WHAT IS BEING ASKED: Search the records for the word "then". Copy every line where it appears.

(Stored items)
↓
Lemma has_cycle_simulation (n : nat) (task_id : Z) (V R : gset Z) b V' R' :
  task_id ∈ K → R ⊆ K →
  has_cycle n task_map task_id (V, R) = Ok (b, (V', R')) →
  R' ⊆ K
  ∧ has_cycle n task_map' task_id (V ∩ K, R) = Ok (b, (V' ∩ K, R')).
Proof.
  revert task_id V R b V' R'.
  induction n as [|n IH]; intros task_id V R b V' R' Hk HR; [discriminate|].
  cbn [has_cycle fst snd]. rewrite dict_get_fmap.
  replace ({[task_id]} ∪ V ∩ K) with (({[task_id]} ∪ V) ∩ K)
    by set_solver.
  assert (HR1 : {[task_id]} ∪ R ⊆ K) by set_solver.
  assert (Hleaf : ∀ V0 R0, R0 ⊆ K →
    (if decide (task_id ∈ R0)
     then Ok (false, (V0, R0 ∖ {[task_id]})) else Raise KeyError)
    = Ok (b, (V', R')) →
    R' ⊆ K
    ∧ (if decide (task_id ∈ R0)
       then Ok (false, (V0 ∩ K, R0 ∖ {[task_id]})) else Raise KeyError)
      = Ok (b, (V' ∩ K, R'))).
  { intros V0 R0 HR0. destruct (decide (task_id ∈ R0)); [|discriminate].
    intros [= <- <- <-]. split; [set_solver|done]. }
  destruct (dict_get task_map task_id) as [t|];
    cbn [fmap option_fmap option_map];
    [|cbn [mbind result_bind]; by apply Hleaf].
  rewrite truthy_drop_dangling, dependencies_drop_dangling.
  destruct (truthy t); [|cbn [mbind result_bind]; by apply Hleaf].
  destruct (visit_deps (has_cycle n task_map) (default [] (dependencies t))
              ({[task_id]} ∪ V, {[task_id]} ∪ R))
    as [[b1 [V1 R1]]| |] eqn:Hloop; cbn [mbind result_bind]; [|discriminate..].
  destruct (visit_deps_simulation n _ _ _ _ _ _ IH HR1 Hloop) as [HRn ->].
  cbn [mbind result_bind].
  destruct b1; [intros [= <- <- <-]; by split|].
  by apply Hleaf.
Qed.

Lemma scan_roots_simulation (n : nat) (roots : list Z) (V : gset Z)
    (circular out : list string) :
  roots ⊆ keys →
  scan_roots n task_map roots V circular = Ok out →
  scan_roots n task_map' roots (V ∩ K) circular = Ok out.
Proof.
  revert V circular.
  induction roots as [|task_id roots IH]; intros V circular Hsub;
    cbn [scan_roots]; [done|].
  assert (Hk : task_id ∈ K)
    by (apply elem_of_list_to_set, Hsub; by left).
  assert (Hsub' : roots ⊆ keys)
    by (intros x Hx; apply Hsub; by right).
  destruct (decide (task_id ∉ V)) as [Hnew|Hold].
  - rewrite (decide_True (P := task_id ∉ V ∩ K)) by set_solver.
    destruct (has_cycle n task_map task_id (V, ∅))
      as [[b [V1 R1]]| |] eqn:Hcall;
      cbn [mbind result_bind]; [|discriminate..].
    destruct (has_cycle_simulation n task_id V ∅ b V1 R1 Hk
                ltac:(set_solver) Hcall) as [_ ->].
    cbn [mbind result_bind]. by apply IH.
  - apply dec_stable in Hold.
    rewrite (decide_False (P := task_id ∉ V ∩ K))
      by (intros Hc; apply Hc; set_solver).
    by apply IH.
Qed.
End Dangling.
(** The curated history in the words of the data model: turn [i] is kept
    when it is a user turn, or a model turn such that every turn of the
    maximal run of model turns around it is valid.  Turn [j] lies in that
    run when all turns from [i] to [j] are model turns. *)
Definition allModelBetween (h : list Content) (i j : nat) : Prop :=
  forall k, Nat.min i j <= k <= Nat.max i j ->
            exists c, h !! k = Some c /\ role c = Some "model".

Definition runValidAround (h : list Content) (i : nat) : Prop :=
  forall j c, h !! j = Some c -> allModelBetween h i j ->
              isValidContent c = true.

Definition kept (h : list Content) (i : nat) : Prop :=
  exists c, h !! i = Some c /\
    (role c = Some "user" \/ (role c = Some "model" /\ runValidAround h i)).

(** The same, as functions that compute. *)
Definition isModelAt (h : list Content) (k : nat) : bool :=
  match h !! k with Some c => role_is c "model" | None => false end.

Definition allModelBetweenb (h : list Content) (i j : nat) : bool :=
  forallb (isModelAt h) (seq (Nat.min i j) (S (Nat.max i j - Nat.min i j))).

Definition runValidAroundb (h : list Content) (i : nat) : bool :=
  forallb (fun j => match h !! j with
                    | Some c => implb (allModelBetweenb h i j) (isValidContent c)
                    | None => true
                    end)
          (seq 0 (length h)).

Definition keptb (h : list Content) (i : nat) : bool :=
  match h !! i with
  | Some c => role_is c "user" || (role_is c "model" && runValidAroundb h i)
  | None => false
  end.

(** The elements of [l] whose index, counted from [i], satisfies [keep],
    in their order. *)
Fixpoint selectFrom {A} (keep : nat -> bool) (i : nat) (l : list A) : list A :=
  match l with
  | [] => []
  | x :: rest =>
      if keep i then x :: selectFrom keep (S i) rest
      else selectFrom keep (S i) rest
  end.

Definition curatedSpec (h : list Content) : list Content :=
  selectFrom (keptb h) 0 h.

(** An invalid model turn, in the words of the data model. *)
Definition partIsEmpty (p : Part) : Prop :=
  text p = None /\ thought p = None /\
  functionCall p = None /\ functionResponse p = None.

Definition nonThoughtEmptyText (p : Part) : Prop :=
  thought p <> Some true /\ text p = Some "".

Definition invalidTurn (c : Content) : Prop :=
  parts c = None \/ parts c = Some [] \/
  exists ps p, parts c = Some ps /\ In p ps /\
               (partIsEmpty p \/ nonThoughtEmptyText p).

(** The text a turn carries: the texts of its parts, in order. *)
Definition partText (p : Part) : string := or_empty (text p).

Fixpoint partsText (ps : list Part) : string :=
  match ps with
  | [] => ""
  | p :: rest => partText p +:+ partsText rest
  end.

Definition turnText (c : Content) : string :=
  match parts c with Some ps => partsText ps | None => "" end.

Fixpoint historyText (h : list Content) : string :=
  match h with
  | [] => ""
  | c :: rest => turnText c +:+ historyText rest
  end.

(** A model turn made of text parts only, each with a non-empty text. *)
Definition isTextPart (p : Part) : bool :=
  first_text_nonempty p
  && match thought p, functionCall p, functionResponse p with
     | None, None, None => true
     | _, _, _ => false
     end.

Definition pureTextTurn (c : Content) : bool :=
  role_is c "model"
  && match parts c with
     | Some (p :: ps) => forallb isTextPart (p :: ps)
     | _ => false
     end.

(** A turn with exactly one part. *)
Definition singlePart (c : Content) : bool :=
  match parts c with Some [_] => true | _ => false end.

(** Substring, as a proposition. *)
Definition contains (hay needle : string) : Prop :=
  exists pre post, hay = pre +:+ needle +:+ post.


(** A selection [keep] that drops no user turn of [t], the indices of
    [t] counted from [i]. *)
Definition keepsUsers (keep : nat -> bool) (i : nat) (t : list Content)
  : Prop :=
  forall k c, t !! k = Some c -> role_is c "user" = true -> keep (i + k) = true.


(** A part with its text replaced. *)
Definition withText (p : Part) (s : string) : Part :=
  {| text := Some s; thought := thought p;
     functionCall := functionCall p; functionResponse := functionResponse p |}.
↑
RESPONSE AREA:
     then Ok (false, (V0, R0 ∖ {[task_id]})) else Raise KeyError)
       then Ok (false, (V0 ∩ K, R0 ∖ {[task_id]})) else Raise KeyError)
      if keep i then x :: selectFrom keep (S i) rest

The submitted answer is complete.